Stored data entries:

Lemma columns_int64 (cols : list string) :
  map fst (map (fun c => (c, int64)) cols) = cols.
Proof. rewrite map_map. simpl. apply map_id. Qed.

Lemma filterM_all {A} (f : A -> result bool) l :
  (forall x, In x l -> f x = Ok true) -> filterM f l = Ok l.
Proof.
  induction l as [|x l IH]; intros H; simpl; [reflexivity|].
  rewrite (H x) by (left; reflexivity). cbn [rbind].
  rewrite IH by (intros y Hy; apply H; right; exact Hy). reflexivity.
Qed.

(** The column loop runs to its end when every looked up cell is a scalar. *)
Lemma column_loop_run df1 df2 f1 f2 ncols key cols :
  Forall (fun col => exists v1 v2, lookup df1 key col = Ok (Scalar v1)
                                   /\ lookup df2 key col = Ok (Scalar v2)) cols ->
  forall m0 d0,
    foldM (compare_column df1 df2 f1 f2 ncols key) cols (m0, d0)
    = Ok (m0 + Z.of_nat (List.length (key_mismatches df1 df2 f1 f2 ncols key cols)),
          (d0 ++ key_mismatches df1 df2 f1 f2 ncols key cols)%list).
Proof.
  induction 1 as [|col cols (v1 & v2 & H1 & H2) Hall IH]; intros m0 d0.
  - simpl. rewrite Z.add_0_r, app_nil_r. reflexivity.
  - cbn [foldM]. unfold compare_column at 1. rewrite H1, H2. cbn [rbind].
    rewrite (key_mismatches_cons _ _ _ _ _ _ _ _ _ _ H1 H2).
    destruct (py_ne v1 v2); cbn [rbind].
    + rewrite IH. rewrite <- app_assoc. cbn [app List.length].
      f_equal. f_equal. lia.
    + rewrite IH. reflexivity.
Qed.
(** * cvpysdk: the exception catalogue and the Virtual Server instance

    A shallow embedding of [cvpysdk/exception.py] and
    [cvpysdk/instances/vsinstance.py].  Python values are the JSON fragment
    the SDK exchanges with the CommServe; strings are byte strings
    (the text of both modules is ASCII).  Raising is explicit: a call ends
    in [Return v] or in [Raise e], and what was written to [self] or sent to
    the server before a raise stays written. *)

From Stdlib Require Import String Ascii List ZArith Bool Lia.
From stdpp Require Import base option strings gmap.
Import ListNotations.

Local Open Scope string_scope.
Local Open Scope list_scope.
Set Warnings "-register-all".

(** ** Python values and exceptions *)

Module Py.

(** The values that occur in the properties documents: JSON read by
    [response.json()] and the literals the SDK builds.  A [dict] keeps the
    order in which its keys were inserted, as Python's does; its keys are
    strings, as JSON's are. *)
Inductive pyval : Type :=
| PyNone
| PyBool (b : bool)
| PyInt (n : Z)
| PyStr (s : string)
| PyList (l : list pyval)
| PyDict (d : list (string * pyval)).

(** The exceptions the two modules can end in.  [SDKException] carries the
    three attributes its [__init__] assigns. *)
Inductive exn : Type :=
| KeyError (key : pyval)
| TypeError
| IndexError
| AttributeError
| SDKException (exception_module exception_id exception_message : string).

Inductive outcome (A : Type) : Type :=
| Return (a : A)
| Raise (e : exn).
Arguments Return {A} a.
Arguments Raise {A} e.

Definition obind {A B} (c : outcome A) (k : A -> outcome B) : outcome B :=
  match c with
  | Return a => k a
  | Raise e => Raise e
  end.

(** [isinstance(v, str)], [str] being the text type. *)
Definition isinstance_str (v : pyval) : bool :=
  match v with
  | PyStr _ => true
  | _ => false
  end.

(** [str.lower()] on ASCII text: the letters A-Z move to a-z. *)
Definition lower_ascii (c : ascii) : ascii :=
  let n := nat_of_ascii c in
  if (65 <=? n)%nat && (n <=? 90)%nat then ascii_of_nat (n + 32) else c.

Fixpoint lower (s : string) : string :=
  match s with
  | EmptyString => EmptyString
  | String c r => String (lower_ascii c) (lower r)
  end.

(** [d.get(k)] as an option, on the entries of a dict. *)
Fixpoint dict_get (d : list (string * pyval)) (k : string) : option pyval :=
  match d with
  | [] => None
  | (k', v) :: r => if String.eqb k k' then Some v else dict_get r k
  end.

(** [d[k] = v]: an existing key keeps its place, a new one goes last. *)
Fixpoint dict_set (d : list (string * pyval)) (k : string) (v : pyval)
  : list (string * pyval) :=
  match d with
  | [] => [(k, v)]
  | (k', v') :: r =>
      if String.eqb k k' then (k', v) :: r else (k', v') :: dict_set r k v
  end.

(** Indexing a sequence by an integer: a negative index counts from the
    end, and an index outside the sequence has no element. *)
Definition seq_index {A} (l : list A) (i : Z) : option A :=
  let n := Z.of_nat (length l) in
  let j := if (i <? 0)%Z then (i + n)%Z else i in
  if (j <? 0)%Z || (n <=? j)%Z then None else nth_error l (Z.to_nat j).

Definition chars (s : string) : list pyval :=
  List.map (fun c => PyStr (String c EmptyString)) (list_ascii_of_string s).

Definition index_or_raise (l : list pyval) (i : Z) : outcome pyval :=
  match seq_index l i with
  | Some v => Return v
  | None => Raise IndexError
  end.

Your assignment.
Please show each line in the records above that contains "true".

Answer to this task.
  (forall x, In x l -> f x = Ok true) -> filterM f l = Ok l.
  | PyStr _ => true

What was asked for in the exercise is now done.